ACTIVITY: Lines below that include "versionedBucketReference" are the answer; copy each one.

PROVIDED INFORMATION:
= = = = =

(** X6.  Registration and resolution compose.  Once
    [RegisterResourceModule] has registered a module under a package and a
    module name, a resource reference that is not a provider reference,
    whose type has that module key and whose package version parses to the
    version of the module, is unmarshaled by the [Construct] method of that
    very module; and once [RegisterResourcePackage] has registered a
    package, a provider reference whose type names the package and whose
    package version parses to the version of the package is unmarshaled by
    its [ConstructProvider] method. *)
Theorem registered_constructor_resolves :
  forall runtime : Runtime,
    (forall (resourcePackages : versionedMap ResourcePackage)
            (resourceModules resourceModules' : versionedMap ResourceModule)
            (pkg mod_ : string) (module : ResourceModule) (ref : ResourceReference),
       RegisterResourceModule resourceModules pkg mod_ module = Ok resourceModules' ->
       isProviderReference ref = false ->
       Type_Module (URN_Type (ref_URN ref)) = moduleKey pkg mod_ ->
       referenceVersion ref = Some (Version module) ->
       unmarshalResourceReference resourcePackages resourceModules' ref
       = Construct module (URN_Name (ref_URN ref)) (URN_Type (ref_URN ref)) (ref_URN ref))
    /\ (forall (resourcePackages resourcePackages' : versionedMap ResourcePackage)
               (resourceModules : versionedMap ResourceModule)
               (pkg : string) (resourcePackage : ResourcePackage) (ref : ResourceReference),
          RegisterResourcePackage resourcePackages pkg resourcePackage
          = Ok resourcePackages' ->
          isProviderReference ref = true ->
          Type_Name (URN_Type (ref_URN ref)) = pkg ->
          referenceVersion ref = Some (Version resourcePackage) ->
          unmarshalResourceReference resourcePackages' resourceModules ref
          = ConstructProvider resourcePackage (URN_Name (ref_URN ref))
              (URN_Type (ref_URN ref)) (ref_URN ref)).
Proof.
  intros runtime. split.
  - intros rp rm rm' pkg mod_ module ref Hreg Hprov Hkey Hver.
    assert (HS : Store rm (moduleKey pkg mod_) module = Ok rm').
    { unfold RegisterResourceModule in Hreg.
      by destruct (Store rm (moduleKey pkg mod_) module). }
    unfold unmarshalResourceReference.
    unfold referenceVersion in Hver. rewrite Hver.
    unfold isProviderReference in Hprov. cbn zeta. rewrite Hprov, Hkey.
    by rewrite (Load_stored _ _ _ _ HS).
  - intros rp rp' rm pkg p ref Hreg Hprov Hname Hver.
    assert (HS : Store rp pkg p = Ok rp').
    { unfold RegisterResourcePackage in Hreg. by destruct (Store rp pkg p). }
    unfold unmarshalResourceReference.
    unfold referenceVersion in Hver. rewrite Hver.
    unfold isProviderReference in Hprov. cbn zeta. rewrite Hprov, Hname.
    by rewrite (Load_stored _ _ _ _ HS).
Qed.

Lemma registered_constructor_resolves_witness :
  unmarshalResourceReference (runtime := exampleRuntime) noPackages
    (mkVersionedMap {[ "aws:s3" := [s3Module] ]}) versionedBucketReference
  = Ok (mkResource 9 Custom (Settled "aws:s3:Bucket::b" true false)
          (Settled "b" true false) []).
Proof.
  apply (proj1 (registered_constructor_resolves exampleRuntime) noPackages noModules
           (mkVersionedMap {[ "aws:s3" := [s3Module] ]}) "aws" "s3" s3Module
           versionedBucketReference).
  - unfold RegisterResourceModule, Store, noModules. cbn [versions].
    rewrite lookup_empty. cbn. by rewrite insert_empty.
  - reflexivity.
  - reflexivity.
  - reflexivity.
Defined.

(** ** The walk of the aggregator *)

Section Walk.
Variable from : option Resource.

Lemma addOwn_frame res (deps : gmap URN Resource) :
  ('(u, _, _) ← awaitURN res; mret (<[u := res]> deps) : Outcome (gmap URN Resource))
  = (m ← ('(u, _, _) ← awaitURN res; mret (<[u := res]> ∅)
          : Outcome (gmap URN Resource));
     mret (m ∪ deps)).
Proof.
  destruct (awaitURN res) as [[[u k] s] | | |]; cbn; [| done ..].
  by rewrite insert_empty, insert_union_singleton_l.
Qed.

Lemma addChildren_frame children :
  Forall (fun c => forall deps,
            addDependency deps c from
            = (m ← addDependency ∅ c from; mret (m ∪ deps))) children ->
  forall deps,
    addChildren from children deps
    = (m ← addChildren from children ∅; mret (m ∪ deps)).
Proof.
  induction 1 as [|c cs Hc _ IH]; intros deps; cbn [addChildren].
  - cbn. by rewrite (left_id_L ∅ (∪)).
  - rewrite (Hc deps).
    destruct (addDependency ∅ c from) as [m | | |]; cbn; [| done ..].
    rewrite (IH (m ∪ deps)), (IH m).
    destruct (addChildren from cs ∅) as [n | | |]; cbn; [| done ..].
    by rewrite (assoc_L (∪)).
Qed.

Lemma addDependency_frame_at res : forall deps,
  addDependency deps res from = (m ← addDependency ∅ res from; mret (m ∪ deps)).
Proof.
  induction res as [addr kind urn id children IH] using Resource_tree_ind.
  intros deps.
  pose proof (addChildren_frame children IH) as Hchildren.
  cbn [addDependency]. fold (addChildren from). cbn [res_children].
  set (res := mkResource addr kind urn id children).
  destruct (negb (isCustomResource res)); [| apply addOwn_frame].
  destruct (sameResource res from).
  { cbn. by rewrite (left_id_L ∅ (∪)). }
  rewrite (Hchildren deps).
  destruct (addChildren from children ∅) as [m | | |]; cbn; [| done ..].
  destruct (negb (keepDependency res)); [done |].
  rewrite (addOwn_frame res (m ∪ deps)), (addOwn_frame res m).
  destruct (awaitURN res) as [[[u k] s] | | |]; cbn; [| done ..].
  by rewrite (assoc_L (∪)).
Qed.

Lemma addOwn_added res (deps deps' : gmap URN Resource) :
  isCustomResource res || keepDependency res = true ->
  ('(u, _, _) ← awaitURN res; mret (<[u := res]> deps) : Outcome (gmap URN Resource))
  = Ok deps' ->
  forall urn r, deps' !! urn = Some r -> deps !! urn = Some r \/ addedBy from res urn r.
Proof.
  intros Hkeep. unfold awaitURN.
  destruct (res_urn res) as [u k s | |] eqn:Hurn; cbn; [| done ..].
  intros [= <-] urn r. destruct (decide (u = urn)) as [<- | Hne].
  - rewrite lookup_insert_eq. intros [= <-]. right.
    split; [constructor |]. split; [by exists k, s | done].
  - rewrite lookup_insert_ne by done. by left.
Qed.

= = = = =

ANSWER SECTION:
    (mkVersionedMap {[ "aws:s3" := [s3Module] ]}) versionedBucketReference
           versionedBucketReference).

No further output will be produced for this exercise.